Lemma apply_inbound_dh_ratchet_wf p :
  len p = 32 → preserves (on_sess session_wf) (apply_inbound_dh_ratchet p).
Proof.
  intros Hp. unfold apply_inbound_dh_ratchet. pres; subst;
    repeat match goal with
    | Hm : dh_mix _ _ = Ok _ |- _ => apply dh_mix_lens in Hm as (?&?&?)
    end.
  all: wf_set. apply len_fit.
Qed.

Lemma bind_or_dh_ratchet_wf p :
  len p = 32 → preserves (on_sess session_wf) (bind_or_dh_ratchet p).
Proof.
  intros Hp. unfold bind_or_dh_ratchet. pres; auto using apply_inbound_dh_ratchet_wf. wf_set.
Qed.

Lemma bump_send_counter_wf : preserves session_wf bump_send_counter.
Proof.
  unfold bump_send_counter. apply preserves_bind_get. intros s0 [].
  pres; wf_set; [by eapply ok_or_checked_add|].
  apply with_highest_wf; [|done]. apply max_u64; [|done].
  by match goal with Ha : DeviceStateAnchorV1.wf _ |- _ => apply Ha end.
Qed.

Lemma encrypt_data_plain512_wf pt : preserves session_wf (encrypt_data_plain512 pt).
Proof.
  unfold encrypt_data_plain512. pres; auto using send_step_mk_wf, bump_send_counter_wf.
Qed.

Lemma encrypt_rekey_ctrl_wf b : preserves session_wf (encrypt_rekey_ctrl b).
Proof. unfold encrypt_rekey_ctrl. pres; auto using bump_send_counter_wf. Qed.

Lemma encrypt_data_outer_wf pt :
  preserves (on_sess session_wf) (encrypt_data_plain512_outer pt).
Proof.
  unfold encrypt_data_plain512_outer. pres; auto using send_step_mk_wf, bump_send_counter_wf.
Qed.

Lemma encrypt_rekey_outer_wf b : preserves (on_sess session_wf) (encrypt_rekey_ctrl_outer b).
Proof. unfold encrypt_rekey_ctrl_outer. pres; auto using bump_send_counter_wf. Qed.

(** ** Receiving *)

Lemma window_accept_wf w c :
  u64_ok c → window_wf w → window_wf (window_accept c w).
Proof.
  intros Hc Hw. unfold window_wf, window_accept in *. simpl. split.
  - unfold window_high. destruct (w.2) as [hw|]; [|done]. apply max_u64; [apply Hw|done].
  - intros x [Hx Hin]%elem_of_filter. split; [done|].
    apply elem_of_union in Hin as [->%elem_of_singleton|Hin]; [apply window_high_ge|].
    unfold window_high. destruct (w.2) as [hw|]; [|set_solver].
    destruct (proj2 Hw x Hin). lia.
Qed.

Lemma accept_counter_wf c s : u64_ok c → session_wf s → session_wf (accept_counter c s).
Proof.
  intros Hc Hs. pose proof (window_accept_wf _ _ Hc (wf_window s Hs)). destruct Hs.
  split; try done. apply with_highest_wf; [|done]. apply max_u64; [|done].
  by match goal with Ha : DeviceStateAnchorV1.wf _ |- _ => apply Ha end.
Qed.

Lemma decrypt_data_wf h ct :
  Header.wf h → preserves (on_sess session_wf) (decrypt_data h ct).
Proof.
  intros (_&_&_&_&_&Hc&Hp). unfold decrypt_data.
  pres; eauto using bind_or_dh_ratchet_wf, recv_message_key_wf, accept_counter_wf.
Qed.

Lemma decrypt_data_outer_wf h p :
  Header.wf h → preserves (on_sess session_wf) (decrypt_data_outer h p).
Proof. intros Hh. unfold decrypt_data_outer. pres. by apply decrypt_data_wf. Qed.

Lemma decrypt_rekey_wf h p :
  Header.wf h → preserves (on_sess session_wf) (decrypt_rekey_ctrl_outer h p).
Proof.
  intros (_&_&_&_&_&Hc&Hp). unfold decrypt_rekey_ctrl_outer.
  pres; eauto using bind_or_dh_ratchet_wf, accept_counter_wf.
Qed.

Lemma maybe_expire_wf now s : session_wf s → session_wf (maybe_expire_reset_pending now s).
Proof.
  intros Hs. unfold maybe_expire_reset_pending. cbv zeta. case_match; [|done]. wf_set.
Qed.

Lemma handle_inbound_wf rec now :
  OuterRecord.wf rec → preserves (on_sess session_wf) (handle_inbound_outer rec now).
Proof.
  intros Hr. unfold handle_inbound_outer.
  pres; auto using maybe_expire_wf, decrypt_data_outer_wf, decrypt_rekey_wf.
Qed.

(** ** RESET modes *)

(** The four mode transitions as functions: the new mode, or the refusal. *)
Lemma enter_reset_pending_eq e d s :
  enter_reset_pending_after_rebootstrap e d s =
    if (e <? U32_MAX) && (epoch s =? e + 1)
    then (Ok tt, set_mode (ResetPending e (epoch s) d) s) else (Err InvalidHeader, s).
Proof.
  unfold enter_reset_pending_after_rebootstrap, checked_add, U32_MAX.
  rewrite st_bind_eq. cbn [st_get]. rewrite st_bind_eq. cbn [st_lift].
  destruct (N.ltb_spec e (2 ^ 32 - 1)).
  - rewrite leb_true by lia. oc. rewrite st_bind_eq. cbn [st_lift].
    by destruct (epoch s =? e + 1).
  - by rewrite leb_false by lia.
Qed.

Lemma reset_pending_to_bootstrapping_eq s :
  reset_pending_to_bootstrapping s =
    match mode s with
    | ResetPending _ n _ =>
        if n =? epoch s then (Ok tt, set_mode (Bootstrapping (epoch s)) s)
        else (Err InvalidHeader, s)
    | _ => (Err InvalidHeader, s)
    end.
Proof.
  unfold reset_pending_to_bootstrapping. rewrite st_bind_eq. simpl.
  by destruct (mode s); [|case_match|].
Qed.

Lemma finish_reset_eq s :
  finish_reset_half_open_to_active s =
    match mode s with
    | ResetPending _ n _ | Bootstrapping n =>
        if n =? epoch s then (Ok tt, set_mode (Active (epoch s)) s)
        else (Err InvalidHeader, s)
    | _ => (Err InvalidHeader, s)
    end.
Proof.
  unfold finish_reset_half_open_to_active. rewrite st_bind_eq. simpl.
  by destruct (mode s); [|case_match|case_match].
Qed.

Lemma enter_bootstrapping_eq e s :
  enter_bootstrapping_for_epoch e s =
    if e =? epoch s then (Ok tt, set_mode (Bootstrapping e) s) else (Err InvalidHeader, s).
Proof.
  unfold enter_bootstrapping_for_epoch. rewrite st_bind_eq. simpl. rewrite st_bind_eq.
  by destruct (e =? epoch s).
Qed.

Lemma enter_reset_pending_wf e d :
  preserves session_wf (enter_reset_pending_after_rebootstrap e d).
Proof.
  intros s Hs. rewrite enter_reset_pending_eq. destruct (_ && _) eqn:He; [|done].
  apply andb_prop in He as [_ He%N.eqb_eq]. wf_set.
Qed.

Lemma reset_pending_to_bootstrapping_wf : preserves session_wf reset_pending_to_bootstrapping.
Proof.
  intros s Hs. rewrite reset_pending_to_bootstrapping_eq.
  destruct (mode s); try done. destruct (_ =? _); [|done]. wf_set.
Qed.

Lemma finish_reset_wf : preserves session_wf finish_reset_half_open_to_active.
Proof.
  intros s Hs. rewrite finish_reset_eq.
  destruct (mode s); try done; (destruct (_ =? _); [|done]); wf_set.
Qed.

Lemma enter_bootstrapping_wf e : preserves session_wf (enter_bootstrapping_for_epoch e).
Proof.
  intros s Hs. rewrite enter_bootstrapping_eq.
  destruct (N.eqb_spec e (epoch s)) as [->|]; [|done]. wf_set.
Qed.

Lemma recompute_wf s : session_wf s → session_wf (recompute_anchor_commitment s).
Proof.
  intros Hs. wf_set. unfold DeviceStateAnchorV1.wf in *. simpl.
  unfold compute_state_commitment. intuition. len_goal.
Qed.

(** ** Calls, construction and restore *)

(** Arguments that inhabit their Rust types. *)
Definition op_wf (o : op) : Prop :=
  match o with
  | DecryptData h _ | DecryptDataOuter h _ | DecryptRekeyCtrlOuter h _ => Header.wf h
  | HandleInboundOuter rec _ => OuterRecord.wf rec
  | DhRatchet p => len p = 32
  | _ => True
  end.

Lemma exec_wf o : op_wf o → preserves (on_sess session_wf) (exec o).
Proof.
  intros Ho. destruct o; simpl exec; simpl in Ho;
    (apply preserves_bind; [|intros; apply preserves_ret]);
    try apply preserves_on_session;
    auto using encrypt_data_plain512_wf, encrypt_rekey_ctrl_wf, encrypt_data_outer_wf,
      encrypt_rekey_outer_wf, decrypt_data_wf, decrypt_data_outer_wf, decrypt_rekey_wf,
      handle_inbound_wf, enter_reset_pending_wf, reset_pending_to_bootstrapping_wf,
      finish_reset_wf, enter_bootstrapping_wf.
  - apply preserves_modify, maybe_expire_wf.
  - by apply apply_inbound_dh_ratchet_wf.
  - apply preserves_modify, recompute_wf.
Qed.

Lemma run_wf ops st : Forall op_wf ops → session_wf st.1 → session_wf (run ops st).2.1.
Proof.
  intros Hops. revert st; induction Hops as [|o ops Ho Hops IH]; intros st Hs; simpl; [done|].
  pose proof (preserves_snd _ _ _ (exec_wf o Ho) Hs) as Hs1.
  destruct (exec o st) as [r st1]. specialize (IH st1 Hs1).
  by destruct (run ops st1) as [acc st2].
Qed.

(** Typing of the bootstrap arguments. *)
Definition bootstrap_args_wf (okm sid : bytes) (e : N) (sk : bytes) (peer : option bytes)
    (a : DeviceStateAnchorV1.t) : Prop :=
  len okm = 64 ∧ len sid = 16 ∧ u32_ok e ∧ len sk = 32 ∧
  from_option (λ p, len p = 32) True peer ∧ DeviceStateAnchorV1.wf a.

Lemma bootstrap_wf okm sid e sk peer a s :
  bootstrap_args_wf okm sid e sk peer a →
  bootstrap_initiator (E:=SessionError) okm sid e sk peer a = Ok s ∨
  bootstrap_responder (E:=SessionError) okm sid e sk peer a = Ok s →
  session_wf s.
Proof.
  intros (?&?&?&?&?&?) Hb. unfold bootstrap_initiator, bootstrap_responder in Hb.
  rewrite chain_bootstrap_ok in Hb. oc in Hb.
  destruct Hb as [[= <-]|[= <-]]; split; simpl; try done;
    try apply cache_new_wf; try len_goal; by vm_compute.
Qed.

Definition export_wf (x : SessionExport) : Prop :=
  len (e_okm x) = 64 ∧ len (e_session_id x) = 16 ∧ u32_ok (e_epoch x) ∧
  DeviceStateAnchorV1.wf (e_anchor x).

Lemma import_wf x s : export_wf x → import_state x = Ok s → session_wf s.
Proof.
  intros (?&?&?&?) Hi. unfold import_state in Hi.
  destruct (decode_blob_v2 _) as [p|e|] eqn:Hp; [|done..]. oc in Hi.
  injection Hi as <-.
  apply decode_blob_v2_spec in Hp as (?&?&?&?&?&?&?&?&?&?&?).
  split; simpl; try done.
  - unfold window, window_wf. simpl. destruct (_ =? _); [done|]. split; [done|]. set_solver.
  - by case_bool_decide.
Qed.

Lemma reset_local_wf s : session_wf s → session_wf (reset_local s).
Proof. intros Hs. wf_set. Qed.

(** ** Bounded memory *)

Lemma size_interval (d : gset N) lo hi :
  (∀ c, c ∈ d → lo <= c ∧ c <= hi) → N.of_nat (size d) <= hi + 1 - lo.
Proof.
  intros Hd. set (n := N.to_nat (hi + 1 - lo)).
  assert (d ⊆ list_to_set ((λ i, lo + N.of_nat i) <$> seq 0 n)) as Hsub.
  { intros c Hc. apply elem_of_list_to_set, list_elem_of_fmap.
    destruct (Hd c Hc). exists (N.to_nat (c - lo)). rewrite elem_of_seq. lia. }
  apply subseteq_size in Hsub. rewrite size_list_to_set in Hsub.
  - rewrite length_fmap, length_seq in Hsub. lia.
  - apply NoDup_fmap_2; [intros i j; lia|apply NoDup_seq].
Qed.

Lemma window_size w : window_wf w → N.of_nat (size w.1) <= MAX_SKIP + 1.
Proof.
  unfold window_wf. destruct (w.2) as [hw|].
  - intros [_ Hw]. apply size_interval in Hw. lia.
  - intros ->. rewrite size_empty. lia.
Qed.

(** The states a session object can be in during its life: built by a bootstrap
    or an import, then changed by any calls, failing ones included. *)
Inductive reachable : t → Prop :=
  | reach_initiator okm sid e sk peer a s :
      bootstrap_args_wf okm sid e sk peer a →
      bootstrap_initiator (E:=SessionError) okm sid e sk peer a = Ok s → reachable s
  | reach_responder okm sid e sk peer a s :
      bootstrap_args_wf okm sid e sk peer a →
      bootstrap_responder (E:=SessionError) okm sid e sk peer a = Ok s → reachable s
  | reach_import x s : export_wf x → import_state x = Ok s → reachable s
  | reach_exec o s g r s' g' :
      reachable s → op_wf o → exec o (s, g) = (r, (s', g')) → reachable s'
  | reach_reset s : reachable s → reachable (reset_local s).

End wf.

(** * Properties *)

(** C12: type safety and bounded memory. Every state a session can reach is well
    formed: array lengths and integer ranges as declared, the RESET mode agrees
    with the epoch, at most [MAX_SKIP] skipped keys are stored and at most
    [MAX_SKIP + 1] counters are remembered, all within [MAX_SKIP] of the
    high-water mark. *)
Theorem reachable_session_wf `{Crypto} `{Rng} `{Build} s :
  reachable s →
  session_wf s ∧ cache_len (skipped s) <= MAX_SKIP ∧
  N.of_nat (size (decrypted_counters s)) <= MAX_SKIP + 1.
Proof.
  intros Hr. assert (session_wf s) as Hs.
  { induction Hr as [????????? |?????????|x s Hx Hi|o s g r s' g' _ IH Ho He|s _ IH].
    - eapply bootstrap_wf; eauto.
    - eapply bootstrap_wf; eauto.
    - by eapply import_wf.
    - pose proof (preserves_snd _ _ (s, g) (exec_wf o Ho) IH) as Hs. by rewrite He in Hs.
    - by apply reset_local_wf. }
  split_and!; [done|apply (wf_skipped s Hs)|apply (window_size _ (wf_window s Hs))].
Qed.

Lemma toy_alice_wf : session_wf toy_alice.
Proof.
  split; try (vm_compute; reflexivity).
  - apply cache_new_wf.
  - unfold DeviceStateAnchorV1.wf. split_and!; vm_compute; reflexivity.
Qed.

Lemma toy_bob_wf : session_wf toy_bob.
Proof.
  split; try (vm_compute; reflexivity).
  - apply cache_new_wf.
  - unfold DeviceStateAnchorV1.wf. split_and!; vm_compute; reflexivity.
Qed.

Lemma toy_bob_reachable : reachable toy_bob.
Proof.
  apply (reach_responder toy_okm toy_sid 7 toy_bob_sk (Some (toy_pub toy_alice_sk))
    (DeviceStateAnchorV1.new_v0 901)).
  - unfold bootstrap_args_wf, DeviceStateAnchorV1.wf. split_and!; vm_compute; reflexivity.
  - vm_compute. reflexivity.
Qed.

The task
Above are the lines; repeat exactly the ones from the line containing "- by apply reset_local_wf." down to the line containing "apply (reach_responder toy_okm", both inclusive.

Response
    - by apply reset_local_wf. }
  split_and!; [done|apply (wf_skipped s Hs)|apply (window_size _ (wf_window s Hs))].
Qed.

Lemma toy_alice_wf : session_wf toy_alice.
Proof.
  split; try (vm_compute; reflexivity).
  - apply cache_new_wf.
  - unfold DeviceStateAnchorV1.wf. split_and!; vm_compute; reflexivity.
Qed.

Lemma toy_bob_wf : session_wf toy_bob.
Proof.
  split; try (vm_compute; reflexivity).
  - apply cache_new_wf.
  - unfold DeviceStateAnchorV1.wf. split_and!; vm_compute; reflexivity.
Qed.

Lemma toy_bob_reachable : reachable toy_bob.
Proof.
  apply (reach_responder toy_okm toy_sid 7 toy_bob_sk (Some (toy_pub toy_alice_sk))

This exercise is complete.